WORK INSTRUCTION: Retype, exactly as they appear below, the lines between the line holding "(** X10: deduplicating" and the line holding "intros o Ho.", both ends included.

EXCERPTED RECORDS:
^^^^^^^^^^^^^^^^

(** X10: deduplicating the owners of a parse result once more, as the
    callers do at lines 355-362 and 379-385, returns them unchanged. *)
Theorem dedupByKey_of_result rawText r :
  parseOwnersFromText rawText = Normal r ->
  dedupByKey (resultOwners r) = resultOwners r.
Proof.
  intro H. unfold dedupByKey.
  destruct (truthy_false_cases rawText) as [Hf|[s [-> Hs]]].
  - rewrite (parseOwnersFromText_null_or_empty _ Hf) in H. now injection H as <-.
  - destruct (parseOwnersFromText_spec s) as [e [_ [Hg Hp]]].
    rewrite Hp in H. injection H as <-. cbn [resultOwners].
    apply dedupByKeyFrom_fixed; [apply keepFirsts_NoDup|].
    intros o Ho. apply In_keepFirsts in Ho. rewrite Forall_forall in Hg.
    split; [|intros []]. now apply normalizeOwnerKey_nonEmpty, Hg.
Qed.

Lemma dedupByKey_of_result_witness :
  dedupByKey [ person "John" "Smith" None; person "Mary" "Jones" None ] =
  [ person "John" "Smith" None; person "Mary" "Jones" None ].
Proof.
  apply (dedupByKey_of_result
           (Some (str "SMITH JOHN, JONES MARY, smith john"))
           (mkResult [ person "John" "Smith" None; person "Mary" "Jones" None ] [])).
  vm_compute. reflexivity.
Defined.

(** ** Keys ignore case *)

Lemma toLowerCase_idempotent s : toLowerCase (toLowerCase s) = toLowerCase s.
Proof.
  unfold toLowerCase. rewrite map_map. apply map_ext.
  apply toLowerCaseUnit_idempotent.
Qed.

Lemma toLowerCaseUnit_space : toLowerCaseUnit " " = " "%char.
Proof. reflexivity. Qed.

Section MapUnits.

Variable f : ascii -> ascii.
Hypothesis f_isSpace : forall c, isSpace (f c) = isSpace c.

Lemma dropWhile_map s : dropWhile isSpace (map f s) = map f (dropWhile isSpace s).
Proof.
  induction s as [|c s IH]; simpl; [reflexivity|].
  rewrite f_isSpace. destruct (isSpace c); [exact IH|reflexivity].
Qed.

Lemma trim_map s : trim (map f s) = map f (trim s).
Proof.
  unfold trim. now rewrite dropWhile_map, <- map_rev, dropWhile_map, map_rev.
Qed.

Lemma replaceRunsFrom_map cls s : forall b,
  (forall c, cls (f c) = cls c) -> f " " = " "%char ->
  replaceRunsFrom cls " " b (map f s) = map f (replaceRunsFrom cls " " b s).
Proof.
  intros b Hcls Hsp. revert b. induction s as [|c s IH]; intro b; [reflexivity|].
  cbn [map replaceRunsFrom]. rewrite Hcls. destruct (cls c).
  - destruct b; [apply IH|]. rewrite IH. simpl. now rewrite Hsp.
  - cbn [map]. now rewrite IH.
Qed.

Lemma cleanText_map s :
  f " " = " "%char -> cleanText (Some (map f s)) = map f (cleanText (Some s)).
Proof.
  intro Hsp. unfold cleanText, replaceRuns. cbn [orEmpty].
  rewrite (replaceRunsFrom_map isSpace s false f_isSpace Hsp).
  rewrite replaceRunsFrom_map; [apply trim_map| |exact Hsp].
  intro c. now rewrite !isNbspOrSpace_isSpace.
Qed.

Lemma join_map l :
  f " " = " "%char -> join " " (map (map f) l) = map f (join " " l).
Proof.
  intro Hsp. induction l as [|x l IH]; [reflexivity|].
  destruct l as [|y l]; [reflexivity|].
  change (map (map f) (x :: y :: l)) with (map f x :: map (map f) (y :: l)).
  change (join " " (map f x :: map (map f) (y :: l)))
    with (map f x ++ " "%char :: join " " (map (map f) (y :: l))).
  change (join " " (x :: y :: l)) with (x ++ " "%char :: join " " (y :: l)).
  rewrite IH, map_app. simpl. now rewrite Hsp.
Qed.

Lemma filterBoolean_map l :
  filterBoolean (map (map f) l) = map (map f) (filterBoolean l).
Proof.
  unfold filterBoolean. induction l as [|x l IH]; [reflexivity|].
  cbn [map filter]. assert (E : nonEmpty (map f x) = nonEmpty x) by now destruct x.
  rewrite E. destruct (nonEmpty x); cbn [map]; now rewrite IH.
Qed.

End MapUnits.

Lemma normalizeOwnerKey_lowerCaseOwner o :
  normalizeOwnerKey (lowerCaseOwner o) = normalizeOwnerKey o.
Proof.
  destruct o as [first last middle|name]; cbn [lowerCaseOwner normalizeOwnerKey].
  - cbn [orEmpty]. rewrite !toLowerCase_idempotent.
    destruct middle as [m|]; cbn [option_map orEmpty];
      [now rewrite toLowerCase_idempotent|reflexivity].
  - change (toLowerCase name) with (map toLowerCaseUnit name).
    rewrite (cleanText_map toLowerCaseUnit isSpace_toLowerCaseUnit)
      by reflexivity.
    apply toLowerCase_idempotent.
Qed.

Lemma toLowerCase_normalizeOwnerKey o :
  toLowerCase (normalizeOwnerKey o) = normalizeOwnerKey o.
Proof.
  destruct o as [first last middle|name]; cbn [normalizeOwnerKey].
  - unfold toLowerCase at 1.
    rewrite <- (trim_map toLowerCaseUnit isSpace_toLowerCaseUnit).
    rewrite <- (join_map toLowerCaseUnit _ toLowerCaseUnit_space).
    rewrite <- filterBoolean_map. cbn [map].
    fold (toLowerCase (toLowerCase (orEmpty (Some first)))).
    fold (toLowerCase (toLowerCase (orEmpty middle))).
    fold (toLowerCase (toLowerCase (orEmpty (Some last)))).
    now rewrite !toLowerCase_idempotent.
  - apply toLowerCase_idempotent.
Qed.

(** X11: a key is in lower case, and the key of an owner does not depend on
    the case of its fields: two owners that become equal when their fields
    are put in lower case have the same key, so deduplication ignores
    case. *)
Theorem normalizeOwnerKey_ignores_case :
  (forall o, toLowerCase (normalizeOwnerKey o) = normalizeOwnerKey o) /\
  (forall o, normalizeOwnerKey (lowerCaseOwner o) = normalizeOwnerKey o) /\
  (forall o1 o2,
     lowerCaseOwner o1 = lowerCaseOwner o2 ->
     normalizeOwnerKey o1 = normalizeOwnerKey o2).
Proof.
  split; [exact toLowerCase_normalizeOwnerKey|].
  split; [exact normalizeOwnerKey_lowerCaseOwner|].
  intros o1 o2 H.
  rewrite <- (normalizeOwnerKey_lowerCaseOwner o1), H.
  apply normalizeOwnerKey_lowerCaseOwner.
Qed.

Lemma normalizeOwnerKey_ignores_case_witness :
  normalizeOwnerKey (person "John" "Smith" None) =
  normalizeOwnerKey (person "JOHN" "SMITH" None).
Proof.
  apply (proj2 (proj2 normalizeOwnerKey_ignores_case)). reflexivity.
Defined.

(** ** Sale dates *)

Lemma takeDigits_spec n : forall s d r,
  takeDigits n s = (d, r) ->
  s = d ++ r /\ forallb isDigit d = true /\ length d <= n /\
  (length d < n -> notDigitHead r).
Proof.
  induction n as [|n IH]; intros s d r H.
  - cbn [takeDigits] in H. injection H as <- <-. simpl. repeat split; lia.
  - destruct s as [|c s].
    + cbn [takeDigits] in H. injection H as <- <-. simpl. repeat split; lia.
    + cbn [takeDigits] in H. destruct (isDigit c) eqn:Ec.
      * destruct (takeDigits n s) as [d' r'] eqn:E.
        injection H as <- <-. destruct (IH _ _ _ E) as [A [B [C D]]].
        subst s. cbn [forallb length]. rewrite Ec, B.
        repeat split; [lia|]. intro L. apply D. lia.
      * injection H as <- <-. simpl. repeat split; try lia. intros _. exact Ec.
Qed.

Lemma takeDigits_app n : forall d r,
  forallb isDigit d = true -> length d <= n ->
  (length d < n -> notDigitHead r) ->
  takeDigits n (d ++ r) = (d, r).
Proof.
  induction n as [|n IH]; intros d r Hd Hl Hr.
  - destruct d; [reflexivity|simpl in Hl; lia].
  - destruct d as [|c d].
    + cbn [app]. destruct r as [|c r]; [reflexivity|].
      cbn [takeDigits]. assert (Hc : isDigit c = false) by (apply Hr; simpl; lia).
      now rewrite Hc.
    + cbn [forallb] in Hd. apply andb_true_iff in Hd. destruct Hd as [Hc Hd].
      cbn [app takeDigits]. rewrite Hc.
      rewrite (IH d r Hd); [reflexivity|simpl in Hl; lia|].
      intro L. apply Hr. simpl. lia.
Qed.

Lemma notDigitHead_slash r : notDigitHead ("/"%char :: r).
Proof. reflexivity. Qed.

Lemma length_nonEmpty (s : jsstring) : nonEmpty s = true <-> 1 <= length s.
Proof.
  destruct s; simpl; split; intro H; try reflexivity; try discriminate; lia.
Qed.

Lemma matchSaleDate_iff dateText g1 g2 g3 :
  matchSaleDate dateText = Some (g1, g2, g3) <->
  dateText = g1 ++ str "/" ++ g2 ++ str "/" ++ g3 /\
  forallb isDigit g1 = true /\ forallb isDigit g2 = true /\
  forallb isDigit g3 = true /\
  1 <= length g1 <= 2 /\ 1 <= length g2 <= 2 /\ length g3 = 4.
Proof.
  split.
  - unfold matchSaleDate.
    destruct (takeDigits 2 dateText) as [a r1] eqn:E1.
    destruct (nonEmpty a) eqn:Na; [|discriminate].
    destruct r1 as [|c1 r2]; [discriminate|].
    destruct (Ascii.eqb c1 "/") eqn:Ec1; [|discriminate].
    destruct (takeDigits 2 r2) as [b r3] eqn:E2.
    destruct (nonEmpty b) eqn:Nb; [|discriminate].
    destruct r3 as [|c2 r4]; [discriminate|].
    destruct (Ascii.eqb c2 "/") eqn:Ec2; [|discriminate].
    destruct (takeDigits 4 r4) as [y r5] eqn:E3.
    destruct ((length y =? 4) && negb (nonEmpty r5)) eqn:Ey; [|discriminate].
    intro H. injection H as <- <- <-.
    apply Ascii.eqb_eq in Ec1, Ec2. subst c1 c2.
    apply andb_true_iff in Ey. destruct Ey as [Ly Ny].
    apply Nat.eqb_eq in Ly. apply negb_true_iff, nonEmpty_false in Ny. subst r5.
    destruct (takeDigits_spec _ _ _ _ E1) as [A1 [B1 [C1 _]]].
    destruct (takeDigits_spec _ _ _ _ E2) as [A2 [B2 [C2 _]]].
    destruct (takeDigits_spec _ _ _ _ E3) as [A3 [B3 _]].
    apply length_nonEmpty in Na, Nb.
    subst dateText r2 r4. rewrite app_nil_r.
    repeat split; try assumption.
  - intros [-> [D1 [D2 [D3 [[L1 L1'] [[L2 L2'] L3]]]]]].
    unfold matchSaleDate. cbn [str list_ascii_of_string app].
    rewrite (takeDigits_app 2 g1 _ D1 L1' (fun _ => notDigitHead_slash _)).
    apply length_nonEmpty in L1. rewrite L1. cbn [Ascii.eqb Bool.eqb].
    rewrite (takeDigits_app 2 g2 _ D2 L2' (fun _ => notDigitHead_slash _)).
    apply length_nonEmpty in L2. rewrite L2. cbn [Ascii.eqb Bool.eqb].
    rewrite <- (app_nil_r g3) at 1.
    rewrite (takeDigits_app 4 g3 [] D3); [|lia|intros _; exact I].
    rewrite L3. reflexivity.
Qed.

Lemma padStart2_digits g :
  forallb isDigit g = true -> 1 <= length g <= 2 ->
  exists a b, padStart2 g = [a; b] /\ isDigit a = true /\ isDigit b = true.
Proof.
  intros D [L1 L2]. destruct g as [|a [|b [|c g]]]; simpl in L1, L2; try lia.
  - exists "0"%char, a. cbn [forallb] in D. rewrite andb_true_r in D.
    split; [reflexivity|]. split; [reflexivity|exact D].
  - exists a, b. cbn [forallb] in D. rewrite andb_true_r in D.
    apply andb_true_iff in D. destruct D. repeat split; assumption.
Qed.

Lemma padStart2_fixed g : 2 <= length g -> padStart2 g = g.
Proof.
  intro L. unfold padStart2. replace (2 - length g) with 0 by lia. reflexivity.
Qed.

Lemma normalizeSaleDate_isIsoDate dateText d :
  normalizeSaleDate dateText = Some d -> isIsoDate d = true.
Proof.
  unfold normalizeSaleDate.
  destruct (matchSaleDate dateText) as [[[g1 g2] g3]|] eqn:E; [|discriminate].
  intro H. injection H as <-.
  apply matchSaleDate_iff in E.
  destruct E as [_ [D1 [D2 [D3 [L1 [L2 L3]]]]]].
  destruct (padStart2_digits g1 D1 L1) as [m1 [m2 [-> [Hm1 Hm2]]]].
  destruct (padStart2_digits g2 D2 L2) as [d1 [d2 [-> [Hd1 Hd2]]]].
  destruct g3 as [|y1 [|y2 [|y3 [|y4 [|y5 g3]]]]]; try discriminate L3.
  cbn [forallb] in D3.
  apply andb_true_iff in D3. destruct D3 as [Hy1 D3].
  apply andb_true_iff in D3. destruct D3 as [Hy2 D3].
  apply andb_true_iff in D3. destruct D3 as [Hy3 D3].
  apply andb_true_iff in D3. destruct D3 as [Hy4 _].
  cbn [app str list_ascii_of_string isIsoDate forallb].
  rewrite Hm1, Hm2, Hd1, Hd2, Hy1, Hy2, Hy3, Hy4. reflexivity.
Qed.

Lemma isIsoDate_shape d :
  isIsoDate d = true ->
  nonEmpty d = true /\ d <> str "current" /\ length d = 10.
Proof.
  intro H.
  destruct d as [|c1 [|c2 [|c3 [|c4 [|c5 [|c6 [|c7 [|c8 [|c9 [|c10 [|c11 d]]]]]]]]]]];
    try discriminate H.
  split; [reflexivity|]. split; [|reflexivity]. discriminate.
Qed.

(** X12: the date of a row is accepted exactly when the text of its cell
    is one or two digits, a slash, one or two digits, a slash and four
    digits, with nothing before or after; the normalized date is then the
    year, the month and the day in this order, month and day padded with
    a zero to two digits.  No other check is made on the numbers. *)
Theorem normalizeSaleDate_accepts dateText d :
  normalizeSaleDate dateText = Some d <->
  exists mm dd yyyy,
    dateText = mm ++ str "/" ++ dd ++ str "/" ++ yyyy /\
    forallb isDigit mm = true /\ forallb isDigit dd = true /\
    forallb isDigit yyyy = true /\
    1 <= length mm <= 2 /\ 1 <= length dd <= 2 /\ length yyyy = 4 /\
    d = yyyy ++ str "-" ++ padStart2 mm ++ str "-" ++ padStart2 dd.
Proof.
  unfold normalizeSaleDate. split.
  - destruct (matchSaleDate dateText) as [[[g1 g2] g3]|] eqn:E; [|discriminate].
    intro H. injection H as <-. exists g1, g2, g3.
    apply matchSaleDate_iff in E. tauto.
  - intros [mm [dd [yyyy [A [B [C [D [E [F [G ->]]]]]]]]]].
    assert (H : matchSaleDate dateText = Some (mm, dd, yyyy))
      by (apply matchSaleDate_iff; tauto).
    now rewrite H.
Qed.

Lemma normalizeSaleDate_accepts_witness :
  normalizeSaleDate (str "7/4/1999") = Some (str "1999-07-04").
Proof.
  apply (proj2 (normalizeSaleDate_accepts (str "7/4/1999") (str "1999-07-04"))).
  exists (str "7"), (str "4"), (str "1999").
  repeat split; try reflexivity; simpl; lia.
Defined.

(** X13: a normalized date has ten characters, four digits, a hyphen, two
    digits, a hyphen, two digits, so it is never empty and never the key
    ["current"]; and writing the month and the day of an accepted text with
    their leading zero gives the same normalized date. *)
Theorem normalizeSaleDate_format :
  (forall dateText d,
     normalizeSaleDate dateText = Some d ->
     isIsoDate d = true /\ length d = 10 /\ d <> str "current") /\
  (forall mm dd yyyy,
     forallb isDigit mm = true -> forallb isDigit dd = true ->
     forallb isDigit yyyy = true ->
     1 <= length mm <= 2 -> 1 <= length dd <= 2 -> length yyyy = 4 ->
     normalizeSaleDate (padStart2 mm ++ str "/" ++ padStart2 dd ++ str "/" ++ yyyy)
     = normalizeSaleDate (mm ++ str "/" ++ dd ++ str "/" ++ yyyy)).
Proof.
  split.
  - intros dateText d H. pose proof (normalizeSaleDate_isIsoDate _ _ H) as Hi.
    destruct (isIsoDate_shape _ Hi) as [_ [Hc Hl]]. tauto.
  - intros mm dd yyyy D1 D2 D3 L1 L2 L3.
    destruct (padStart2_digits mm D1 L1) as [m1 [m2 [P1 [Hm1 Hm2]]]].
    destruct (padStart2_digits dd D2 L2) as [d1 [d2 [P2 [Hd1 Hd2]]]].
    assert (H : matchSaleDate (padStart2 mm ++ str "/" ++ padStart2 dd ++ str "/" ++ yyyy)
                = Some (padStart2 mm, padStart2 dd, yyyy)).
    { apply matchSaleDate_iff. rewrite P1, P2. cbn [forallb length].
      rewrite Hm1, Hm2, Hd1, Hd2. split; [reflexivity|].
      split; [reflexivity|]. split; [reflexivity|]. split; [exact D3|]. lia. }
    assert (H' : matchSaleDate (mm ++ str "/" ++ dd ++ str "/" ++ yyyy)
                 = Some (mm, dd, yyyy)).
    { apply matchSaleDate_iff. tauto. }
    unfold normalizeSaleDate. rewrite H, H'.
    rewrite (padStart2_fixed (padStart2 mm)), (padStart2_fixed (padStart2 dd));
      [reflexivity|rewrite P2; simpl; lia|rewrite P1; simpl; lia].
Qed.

^^^^^^^^^^^^^^^^

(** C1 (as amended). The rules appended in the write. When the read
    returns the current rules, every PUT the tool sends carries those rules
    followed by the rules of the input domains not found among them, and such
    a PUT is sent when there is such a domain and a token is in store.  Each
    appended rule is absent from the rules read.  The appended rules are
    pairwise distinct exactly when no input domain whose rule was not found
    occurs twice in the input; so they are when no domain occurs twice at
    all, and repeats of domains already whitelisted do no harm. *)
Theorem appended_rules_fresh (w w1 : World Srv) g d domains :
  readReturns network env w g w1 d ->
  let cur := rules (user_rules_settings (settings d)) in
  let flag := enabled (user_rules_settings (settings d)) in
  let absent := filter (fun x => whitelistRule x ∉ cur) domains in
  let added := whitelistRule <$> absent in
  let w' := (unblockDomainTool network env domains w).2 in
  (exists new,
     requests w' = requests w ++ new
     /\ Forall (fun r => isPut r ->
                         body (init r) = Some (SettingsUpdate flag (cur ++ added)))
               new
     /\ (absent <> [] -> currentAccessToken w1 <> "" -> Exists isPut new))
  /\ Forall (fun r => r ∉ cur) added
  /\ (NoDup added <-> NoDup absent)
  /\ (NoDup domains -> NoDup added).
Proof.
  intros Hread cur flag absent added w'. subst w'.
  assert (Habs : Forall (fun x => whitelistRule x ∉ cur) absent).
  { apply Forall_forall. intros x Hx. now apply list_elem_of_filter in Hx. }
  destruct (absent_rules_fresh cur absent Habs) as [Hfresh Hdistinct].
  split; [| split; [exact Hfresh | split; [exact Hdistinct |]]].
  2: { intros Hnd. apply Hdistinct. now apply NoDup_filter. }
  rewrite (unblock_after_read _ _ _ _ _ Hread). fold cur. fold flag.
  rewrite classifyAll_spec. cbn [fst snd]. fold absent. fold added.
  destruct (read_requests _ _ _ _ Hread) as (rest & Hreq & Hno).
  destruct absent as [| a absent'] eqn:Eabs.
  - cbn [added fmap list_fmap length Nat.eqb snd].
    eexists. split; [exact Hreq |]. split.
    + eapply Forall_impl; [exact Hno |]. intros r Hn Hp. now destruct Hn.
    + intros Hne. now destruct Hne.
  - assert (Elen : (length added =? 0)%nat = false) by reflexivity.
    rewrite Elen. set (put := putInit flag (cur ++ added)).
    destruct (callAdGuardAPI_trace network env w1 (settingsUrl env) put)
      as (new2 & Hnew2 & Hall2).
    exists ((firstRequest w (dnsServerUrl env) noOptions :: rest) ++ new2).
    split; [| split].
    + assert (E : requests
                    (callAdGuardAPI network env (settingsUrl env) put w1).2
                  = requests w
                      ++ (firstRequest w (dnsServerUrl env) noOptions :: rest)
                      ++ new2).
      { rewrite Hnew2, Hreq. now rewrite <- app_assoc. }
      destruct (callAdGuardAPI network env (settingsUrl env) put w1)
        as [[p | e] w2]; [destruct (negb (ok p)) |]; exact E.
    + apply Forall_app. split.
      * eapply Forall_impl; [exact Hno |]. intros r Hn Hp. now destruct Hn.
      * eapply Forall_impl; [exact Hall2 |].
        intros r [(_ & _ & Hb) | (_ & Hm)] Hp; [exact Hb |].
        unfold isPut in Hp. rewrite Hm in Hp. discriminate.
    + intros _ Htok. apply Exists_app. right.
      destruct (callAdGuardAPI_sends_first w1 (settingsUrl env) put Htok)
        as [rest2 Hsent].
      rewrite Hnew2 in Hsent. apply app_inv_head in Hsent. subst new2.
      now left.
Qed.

^^^^^^^^^^^^^^^^

OUTPUT OF THE EXERCISE:
(** X10: deduplicating the owners of a parse result once more, as the
    callers do at lines 355-362 and 379-385, returns them unchanged. *)
Theorem dedupByKey_of_result rawText r :
  parseOwnersFromText rawText = Normal r ->
  dedupByKey (resultOwners r) = resultOwners r.
Proof.
  intro H. unfold dedupByKey.
  destruct (truthy_false_cases rawText) as [Hf|[s [-> Hs]]].
  - rewrite (parseOwnersFromText_null_or_empty _ Hf) in H. now injection H as <-.
  - destruct (parseOwnersFromText_spec s) as [e [_ [Hg Hp]]].
    rewrite Hp in H. injection H as <-. cbn [resultOwners].
    apply dedupByKeyFrom_fixed; [apply keepFirsts_NoDup|].
    intros o Ho. apply In_keepFirsts in Ho. rewrite Forall_forall in Hg.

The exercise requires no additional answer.